An exact copy of all the entries below is what this task needs.

######

(* ===== verification/Invariant.v ===== *)
(** * The type invariant of the block decoder's state

    [blocks_typed w st] says that every field of [struct
    inflate_blocks_state] stays within what its C type and its use allow:
    the bit buffer [b] is an [unsigned long] of [w] bits and [k] counts
    at most [w] bits; the window pointers are inside the window; in LENS
    the bit count is a whole number of bytes (so that NEEDBITS(32) does
    not overfill the buffer); [sub.left] is a 16-bit count; in BTREE and
    DTREE the header word has 14 bits and at most 29 + 257 and 29 + 1
    codes, [blens] has the size [case TABLE] allocated, the index is
    within it and, in DTREE, the meta table is well formed.  It does not
    ask [b] to be clear above [k]: [case LENS] leaves it dirty
    ([Scenarios.stored_then_fixed_stale_bits]).

    Each case of [inflate_blocks] preserves it, whether it goes on or
    leaves, and so do [blocks_loop], [inflate_blocks] and a fresh
    session.  Two laws of the external components are needed, as type
    classes: the codes decoder keeps the bit buffer and the window typed
    ([CodesTyped]), and the table builder returns a well-formed meta
    table for the code-length code ([MetaTables]).  The builder of
    [Trees] does not meet the second law when the code-length code has
    a single code ([Scenarios.single_code_meta_gap]); [Trees.checked_trees]
    does ([Trees.checked_meta]).  Every state of a session, from
    [inflate_blocks_new] through calls with any streams in between, is
    typed ([reachable_typed]).  The last section proves [CodesTyped] of
    the decoder of [Codes] with the Hoare triples of [Prelude]. *)

From Stdlib Require Import ZArith Lia List String.
From stdpp Require Import base list.
From S2P Require Import Prelude Zlib BitBuf Window Interfaces Trees Codes Blocks Session.

Open Scope Z_scope.

(** ** The typed context *)

(** The bit buffer and the window of a context are typed: [0 <= k <= w],
    [b] a [w]-bit value, the window well formed. *)
Definition ctx_typed (w : Z) (c : ctx) : Prop :=
  0 <= bitk (cs c) <= w /\ 0 <= bitb (cs c) < 2 ^ w /\ window_ok (cs c).

#[export] Instance ctx_typed_dec (w : Z) (c : ctx) : Decision (ctx_typed w c).
Proof. unfold ctx_typed. solve_decision. Defined.

(** Only the session part matters. *)
Lemma ctx_typed_cs (w : Z) (c c' : ctx) : cs c' = cs c -> ctx_typed w c -> ctx_typed w c'.
Proof. unfold ctx_typed. intros ->. exact id. Qed.

Lemma ulong_bound (w x : Z) : 0 <= w -> 0 <= ulong w x < 2 ^ w.
Proof. intros Hw. unfold ulong. apply Z.mod_pos_bound, Z_pow2_pos, Hw. Qed.

Lemma shiftr_typed (w b j : Z) : 0 <= j -> 0 <= b < 2 ^ w -> 0 <= Z.shiftr b j < 2 ^ w.
Proof.
  intros Hj Hb. rewrite Z.shiftr_div_pow2 by exact Hj.
  pose proof (Z_pow2_pos j Hj). split; [apply Z.div_pos; lia|].
  apply (Z.le_lt_trans _ b); [apply Z.div_le_upper_bound; nia | lia].
Qed.

Lemma needbits_loop_typed (w j : Z) (fuel : nat) (c : ctx) :
  ctx_typed w c -> needbits_final j (bitk (cs c)) <= w ->
  (j - bitk (cs c) + 7) / 8 <= Z.of_nat fuel ->
  match needbits_loop w fuel j c with
  | Cont _ c' => ctx_typed w c' /\ j <= bitk (cs c') /\ (bitk (cs c') - bitk (cs c)) mod 8 = 0
  | Exit c' => ctx_typed w c' /\ (bitk (cs c') - bitk (cs c)) mod 8 = 0
  end.
Proof.
  revert c. induction fuel as [|fuel IH]; intros c Hok Hfin Hfuel.
  - cbn. rewrite Z.sub_diag. refine (conj Hok (conj _ eq_refl)).
    destruct (Z.le_gt_cases j (bitk (cs c))) as [|Hlt]; [lia|].
    assert (1 <= (j - bitk (cs c) + 7) / 8) by (apply Z.div_le_lower_bound; lia). lia.
  - cbn [needbits_loop]. unfold mbind at 1, mget.
    destruct (Z.ltb_spec (bitk (cs c)) j) as [Hlt|Hge].
    + unfold NEEDBYTE, mbind. destruct (avail_in (cz c)) as [|a].
      { rewrite Z.sub_diag. exact (conj Hok eq_refl). }
      cbn -[ulong needbits_loop]. unfold upd_s, mmodify.
      match goal with |- context [needbits_loop w fuel j ?c'] => set (c1 := c') end.
      pose proof (needbits_final_ge j _ Hlt) as Hge8.
      assert (Hk1 : bitk (cs c1) = bitk (cs c) + 8) by reflexivity.
      destruct Hok as (Hk & Hb & Hwin).
      assert (Hok1 : ctx_typed w c1).
      { split; [rewrite Hk1; lia|split; [apply ulong_bound; lia|exact Hwin]]. }
      assert (Hf1 : needbits_final j (bitk (cs c1)) <= w) by (rewrite Hk1, needbits_final_step by exact Hlt; exact Hfin).
      assert (Hq : (j - bitk (cs c1) + 7) / 8 <= Z.of_nat fuel).
      { rewrite Hk1. replace (j - (bitk (cs c) + 8) + 7) with ((j - bitk (cs c) + 7) + (-1) * 8) by lia.
        rewrite Z.div_add by lia. lia. }
      specialize (IH c1 Hok1 Hf1 Hq).
      destruct (needbits_loop w fuel j c1) as [u c2|c2];
        [destruct IH as (H1 & H2 & H3) | destruct IH as (H1 & H3)];
        [refine (conj H1 (conj H2 _)) | refine (conj H1 _)];
        rewrite Hk1 in H3; replace (bitk (cs c2) - bitk (cs c)) with (bitk (cs c2) - (bitk (cs c) + 8) + 1 * 8) by lia;
        rewrite Z.mod_add by lia; exact H3.
    + cbn. rewrite Z.sub_diag. exact (conj Hok (conj Hge eq_refl)).
Qed.
(** [potential st + 1] turns are enough. *)
Lemma blocks_loop_total (fuel : nat) (st : blocks_state) :
  0 <= bitk (cs (io st)) -> resumable (mode st) -> (Z.to_nat (potential st) < fuel)%nat ->
  exists st', blocks_loop w fuel st = Some st'.
Proof.
  revert st. induction fuel as [|fuel IH]; intros st Hk Hr Hf; [lia|]. cbn [blocks_loop].
  pose proof (blocks_step_decreases st Hk Hr) as H. unfold decreases in H.
  destruct (blocks_step w st) as [u st'|st']; [|eauto].
  destruct H as (Hk' & Hr' & Hp). apply IH; [exact Hk'|exact Hr'|].
  pose proof (potential_nonneg st' Hk'). lia.
Qed.

(** A typed state has [k >= 0] and the member of [sub] its mode uses. *)
Lemma typed_resumable (st : blocks_state) :
  blocks_typed w st -> 0 <= bitk (cs (io st)) /\ resumable (mode st).
Proof.
  intros [(Hk & _) Hm]. split; [lia|].
  destruct (mode st); cbn in Hm |- *; first [exact I | apply Hm].
Qed.

(** The call from a typed state, with the status the caller passes. *)
Lemma inflate_blocks_total (fuel : nat) (st : blocks_state) (r : status) :
  blocks_typed w st -> (Z.to_nat (potential st) < fuel)%nat ->
  exists st', inflate_blocks w fuel st r = Some st'.
Proof.
  intros H Hf. destruct (typed_resumable st H) as [Hk Hr]. unfold inflate_blocks.
  destruct (blocks_loop_total fuel (mk_blocks (mode st) (last st) (mk_ctx (cs (io st)) (cz (io st)) r)) Hk Hr Hf)
    as [st1 ->].
  eexists. reflexivity.
Qed.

######

[RESULT OF THE EXERCISE]
(* ===== verification/Invariant.v ===== *)
(** * The type invariant of the block decoder's state

    [blocks_typed w st] says that every field of [struct
    inflate_blocks_state] stays within what its C type and its use allow:
    the bit buffer [b] is an [unsigned long] of [w] bits and [k] counts
    at most [w] bits; the window pointers are inside the window; in LENS
    the bit count is a whole number of bytes (so that NEEDBITS(32) does
    not overfill the buffer); [sub.left] is a 16-bit count; in BTREE and
    DTREE the header word has 14 bits and at most 29 + 257 and 29 + 1
    codes, [blens] has the size [case TABLE] allocated, the index is
    within it and, in DTREE, the meta table is well formed.  It does not
    ask [b] to be clear above [k]: [case LENS] leaves it dirty
    ([Scenarios.stored_then_fixed_stale_bits]).

    Each case of [inflate_blocks] preserves it, whether it goes on or
    leaves, and so do [blocks_loop], [inflate_blocks] and a fresh
    session.  Two laws of the external components are needed, as type
    classes: the codes decoder keeps the bit buffer and the window typed
    ([CodesTyped]), and the table builder returns a well-formed meta
    table for the code-length code ([MetaTables]).  The builder of
    [Trees] does not meet the second law when the code-length code has
    a single code ([Scenarios.single_code_meta_gap]); [Trees.checked_trees]
    does ([Trees.checked_meta]).  Every state of a session, from
    [inflate_blocks_new] through calls with any streams in between, is
    typed ([reachable_typed]).  The last section proves [CodesTyped] of
    the decoder of [Codes] with the Hoare triples of [Prelude]. *)

From Stdlib Require Import ZArith Lia List String.
From stdpp Require Import base list.
From S2P Require Import Prelude Zlib BitBuf Window Interfaces Trees Codes Blocks Session.

Open Scope Z_scope.

(** ** The typed context *)

(** The bit buffer and the window of a context are typed: [0 <= k <= w],
    [b] a [w]-bit value, the window well formed. *)
Definition ctx_typed (w : Z) (c : ctx) : Prop :=
  0 <= bitk (cs c) <= w /\ 0 <= bitb (cs c) < 2 ^ w /\ window_ok (cs c).

#[export] Instance ctx_typed_dec (w : Z) (c : ctx) : Decision (ctx_typed w c).
Proof. unfold ctx_typed. solve_decision. Defined.

(** Only the session part matters. *)
Lemma ctx_typed_cs (w : Z) (c c' : ctx) : cs c' = cs c -> ctx_typed w c -> ctx_typed w c'.
Proof. unfold ctx_typed. intros ->. exact id. Qed.

Lemma ulong_bound (w x : Z) : 0 <= w -> 0 <= ulong w x < 2 ^ w.
Proof. intros Hw. unfold ulong. apply Z.mod_pos_bound, Z_pow2_pos, Hw. Qed.

Lemma shiftr_typed (w b j : Z) : 0 <= j -> 0 <= b < 2 ^ w -> 0 <= Z.shiftr b j < 2 ^ w.
Proof.
  intros Hj Hb. rewrite Z.shiftr_div_pow2 by exact Hj.
  pose proof (Z_pow2_pos j Hj). split; [apply Z.div_pos; lia|].
  apply (Z.le_lt_trans _ b); [apply Z.div_le_upper_bound; nia | lia].
Qed.

Lemma needbits_loop_typed (w j : Z) (fuel : nat) (c : ctx) :
  ctx_typed w c -> needbits_final j (bitk (cs c)) <= w ->
  (j - bitk (cs c) + 7) / 8 <= Z.of_nat fuel ->
  match needbits_loop w fuel j c with
  | Cont _ c' => ctx_typed w c' /\ j <= bitk (cs c') /\ (bitk (cs c') - bitk (cs c)) mod 8 = 0
  | Exit c' => ctx_typed w c' /\ (bitk (cs c') - bitk (cs c)) mod 8 = 0
  end.
Proof.
  revert c. induction fuel as [|fuel IH]; intros c Hok Hfin Hfuel.
  - cbn. rewrite Z.sub_diag. refine (conj Hok (conj _ eq_refl)).
    destruct (Z.le_gt_cases j (bitk (cs c))) as [|Hlt]; [lia|].
    assert (1 <= (j - bitk (cs c) + 7) / 8) by (apply Z.div_le_lower_bound; lia). lia.
  - cbn [needbits_loop]. unfold mbind at 1, mget.
    destruct (Z.ltb_spec (bitk (cs c)) j) as [Hlt|Hge].
    + unfold NEEDBYTE, mbind. destruct (avail_in (cz c)) as [|a].
      { rewrite Z.sub_diag. exact (conj Hok eq_refl). }
      cbn -[ulong needbits_loop]. unfold upd_s, mmodify.
      match goal with |- context [needbits_loop w fuel j ?c'] => set (c1 := c') end.
      pose proof (needbits_final_ge j _ Hlt) as Hge8.
      assert (Hk1 : bitk (cs c1) = bitk (cs c) + 8) by reflexivity.
      destruct Hok as (Hk & Hb & Hwin).
      assert (Hok1 : ctx_typed w c1).
      { split; [rewrite Hk1; lia|split; [apply ulong_bound; lia|exact Hwin]]. }
      assert (Hf1 : needbits_final j (bitk (cs c1)) <= w) by (rewrite Hk1, needbits_final_step by exact Hlt; exact Hfin).
      assert (Hq : (j - bitk (cs c1) + 7) / 8 <= Z.of_nat fuel).
      { rewrite Hk1. replace (j - (bitk (cs c) + 8) + 7) with ((j - bitk (cs c) + 7) + (-1) * 8) by lia.
        rewrite Z.div_add by lia. lia. }
      specialize (IH c1 Hok1 Hf1 Hq).
      destruct (needbits_loop w fuel j c1) as [u c2|c2];
        [destruct IH as (H1 & H2 & H3) | destruct IH as (H1 & H3)];
        [refine (conj H1 (conj H2 _)) | refine (conj H1 _)];
        rewrite Hk1 in H3; replace (bitk (cs c2) - bitk (cs c)) with (bitk (cs c2) - (bitk (cs c) + 8) + 1 * 8) by lia;
        rewrite Z.mod_add by lia; exact H3.
    + cbn. rewrite Z.sub_diag. exact (conj Hok (conj Hge eq_refl)).
Qed.
(** [potential st + 1] turns are enough. *)
Lemma blocks_loop_total (fuel : nat) (st : blocks_state) :
  0 <= bitk (cs (io st)) -> resumable (mode st) -> (Z.to_nat (potential st) < fuel)%nat ->
  exists st', blocks_loop w fuel st = Some st'.
Proof.
  revert st. induction fuel as [|fuel IH]; intros st Hk Hr Hf; [lia|]. cbn [blocks_loop].
  pose proof (blocks_step_decreases st Hk Hr) as H. unfold decreases in H.
  destruct (blocks_step w st) as [u st'|st']; [|eauto].
  destruct H as (Hk' & Hr' & Hp). apply IH; [exact Hk'|exact Hr'|].
  pose proof (potential_nonneg st' Hk'). lia.
Qed.

(** A typed state has [k >= 0] and the member of [sub] its mode uses. *)
Lemma typed_resumable (st : blocks_state) :
  blocks_typed w st -> 0 <= bitk (cs (io st)) /\ resumable (mode st).
Proof.
  intros [(Hk & _) Hm]. split; [lia|].
  destruct (mode st); cbn in Hm |- *; first [exact I | apply Hm].
Qed.

(** The call from a typed state, with the status the caller passes. *)
Lemma inflate_blocks_total (fuel : nat) (st : blocks_state) (r : status) :
  blocks_typed w st -> (Z.to_nat (potential st) < fuel)%nat ->
  exists st', inflate_blocks w fuel st r = Some st'.
Proof.
  intros H Hf. destruct (typed_resumable st H) as [Hk Hr]. unfold inflate_blocks.
  destruct (blocks_loop_total fuel (mk_blocks (mode st) (last st) (mk_ctx (cs (io st)) (cz (io st)) r)) Hk Hr Hf)
    as [st1 ->].
  eexists. reflexivity.
Qed.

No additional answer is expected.